Start of Block

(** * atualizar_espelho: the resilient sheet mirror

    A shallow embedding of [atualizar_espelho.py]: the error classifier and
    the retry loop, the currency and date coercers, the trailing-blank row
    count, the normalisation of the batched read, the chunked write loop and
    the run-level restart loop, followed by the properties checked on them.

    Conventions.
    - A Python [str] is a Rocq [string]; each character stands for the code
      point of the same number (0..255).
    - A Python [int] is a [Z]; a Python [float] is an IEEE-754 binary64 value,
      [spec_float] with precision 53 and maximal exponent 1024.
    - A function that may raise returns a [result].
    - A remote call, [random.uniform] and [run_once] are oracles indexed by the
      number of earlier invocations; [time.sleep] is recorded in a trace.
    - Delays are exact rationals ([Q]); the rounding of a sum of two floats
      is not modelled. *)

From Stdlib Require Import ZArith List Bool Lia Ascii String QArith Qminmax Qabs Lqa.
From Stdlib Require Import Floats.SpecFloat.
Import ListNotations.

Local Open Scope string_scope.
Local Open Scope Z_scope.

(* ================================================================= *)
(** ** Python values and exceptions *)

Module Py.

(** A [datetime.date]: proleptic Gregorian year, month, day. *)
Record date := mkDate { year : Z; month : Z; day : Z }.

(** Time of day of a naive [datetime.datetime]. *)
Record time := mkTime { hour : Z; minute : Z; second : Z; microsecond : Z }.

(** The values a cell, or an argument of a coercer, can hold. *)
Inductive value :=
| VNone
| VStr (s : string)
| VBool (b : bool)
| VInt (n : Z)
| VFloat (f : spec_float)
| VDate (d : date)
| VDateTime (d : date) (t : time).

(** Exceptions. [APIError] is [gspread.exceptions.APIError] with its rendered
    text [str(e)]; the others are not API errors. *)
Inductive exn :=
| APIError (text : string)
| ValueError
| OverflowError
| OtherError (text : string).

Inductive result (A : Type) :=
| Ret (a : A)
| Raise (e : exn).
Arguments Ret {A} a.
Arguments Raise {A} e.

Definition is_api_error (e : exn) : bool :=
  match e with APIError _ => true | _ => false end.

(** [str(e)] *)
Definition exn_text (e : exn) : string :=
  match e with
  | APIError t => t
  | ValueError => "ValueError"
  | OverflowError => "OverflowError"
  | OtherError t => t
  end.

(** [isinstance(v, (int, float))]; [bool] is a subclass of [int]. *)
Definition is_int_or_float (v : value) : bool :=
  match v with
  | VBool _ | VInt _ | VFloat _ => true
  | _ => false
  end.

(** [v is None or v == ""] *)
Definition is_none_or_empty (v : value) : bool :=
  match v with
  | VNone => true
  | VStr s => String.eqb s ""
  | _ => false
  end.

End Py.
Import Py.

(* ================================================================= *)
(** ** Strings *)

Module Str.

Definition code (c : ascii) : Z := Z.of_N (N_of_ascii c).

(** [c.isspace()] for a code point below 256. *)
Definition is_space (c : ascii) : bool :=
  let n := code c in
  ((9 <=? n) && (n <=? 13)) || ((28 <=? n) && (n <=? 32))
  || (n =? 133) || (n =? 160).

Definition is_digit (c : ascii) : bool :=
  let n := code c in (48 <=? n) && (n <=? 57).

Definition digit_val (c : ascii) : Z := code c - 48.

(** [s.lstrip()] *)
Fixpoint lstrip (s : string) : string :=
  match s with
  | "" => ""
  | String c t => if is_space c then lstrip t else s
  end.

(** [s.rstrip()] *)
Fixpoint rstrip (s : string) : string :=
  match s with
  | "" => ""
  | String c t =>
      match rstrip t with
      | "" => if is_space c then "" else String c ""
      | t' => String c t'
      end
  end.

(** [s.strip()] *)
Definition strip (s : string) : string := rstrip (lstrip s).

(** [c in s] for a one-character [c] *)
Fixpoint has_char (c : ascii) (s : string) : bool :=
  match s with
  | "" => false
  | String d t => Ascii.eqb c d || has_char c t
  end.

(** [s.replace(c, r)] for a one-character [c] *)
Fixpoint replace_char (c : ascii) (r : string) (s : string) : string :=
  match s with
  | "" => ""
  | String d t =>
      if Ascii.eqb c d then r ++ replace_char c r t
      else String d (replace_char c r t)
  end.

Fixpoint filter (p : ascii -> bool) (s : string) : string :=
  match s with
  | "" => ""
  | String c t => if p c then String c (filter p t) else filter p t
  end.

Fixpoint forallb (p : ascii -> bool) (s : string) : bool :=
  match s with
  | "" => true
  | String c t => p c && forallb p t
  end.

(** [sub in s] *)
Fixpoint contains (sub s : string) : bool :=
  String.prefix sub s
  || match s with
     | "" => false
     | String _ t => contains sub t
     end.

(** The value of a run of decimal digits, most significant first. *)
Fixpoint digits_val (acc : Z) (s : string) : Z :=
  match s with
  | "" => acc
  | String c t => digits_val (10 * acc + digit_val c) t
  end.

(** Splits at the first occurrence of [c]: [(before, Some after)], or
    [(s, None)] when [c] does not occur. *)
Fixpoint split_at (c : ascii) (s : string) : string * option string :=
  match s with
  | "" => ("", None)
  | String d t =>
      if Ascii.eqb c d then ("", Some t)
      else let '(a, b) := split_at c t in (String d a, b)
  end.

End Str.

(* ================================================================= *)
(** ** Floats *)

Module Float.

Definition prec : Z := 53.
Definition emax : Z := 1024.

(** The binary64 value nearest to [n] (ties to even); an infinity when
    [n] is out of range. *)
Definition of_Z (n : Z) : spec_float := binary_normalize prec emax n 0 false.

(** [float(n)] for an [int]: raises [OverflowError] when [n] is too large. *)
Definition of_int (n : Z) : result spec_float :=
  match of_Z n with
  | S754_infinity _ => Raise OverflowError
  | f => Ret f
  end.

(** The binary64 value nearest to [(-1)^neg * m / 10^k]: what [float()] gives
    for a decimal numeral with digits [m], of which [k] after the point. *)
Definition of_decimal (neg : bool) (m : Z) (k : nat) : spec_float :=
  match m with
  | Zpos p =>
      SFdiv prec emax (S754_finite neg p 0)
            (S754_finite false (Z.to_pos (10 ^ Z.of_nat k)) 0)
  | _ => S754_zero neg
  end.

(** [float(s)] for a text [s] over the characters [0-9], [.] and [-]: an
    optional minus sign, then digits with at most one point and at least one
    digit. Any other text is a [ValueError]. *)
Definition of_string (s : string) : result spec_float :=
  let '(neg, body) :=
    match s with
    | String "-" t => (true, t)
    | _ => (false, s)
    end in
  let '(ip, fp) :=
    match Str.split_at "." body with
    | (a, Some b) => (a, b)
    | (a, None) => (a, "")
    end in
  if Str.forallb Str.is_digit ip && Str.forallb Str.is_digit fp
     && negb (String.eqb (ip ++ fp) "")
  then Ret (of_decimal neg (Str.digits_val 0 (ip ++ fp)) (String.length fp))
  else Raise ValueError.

End of Block

ASSIGNMENT:
From the listing above, copy out each line where the word "first" appears.

ANSWER SPACE:
(** The value of a run of decimal digits, most significant first. *)
(** Splits at the first occurrence of [c]: [(before, Some after)], or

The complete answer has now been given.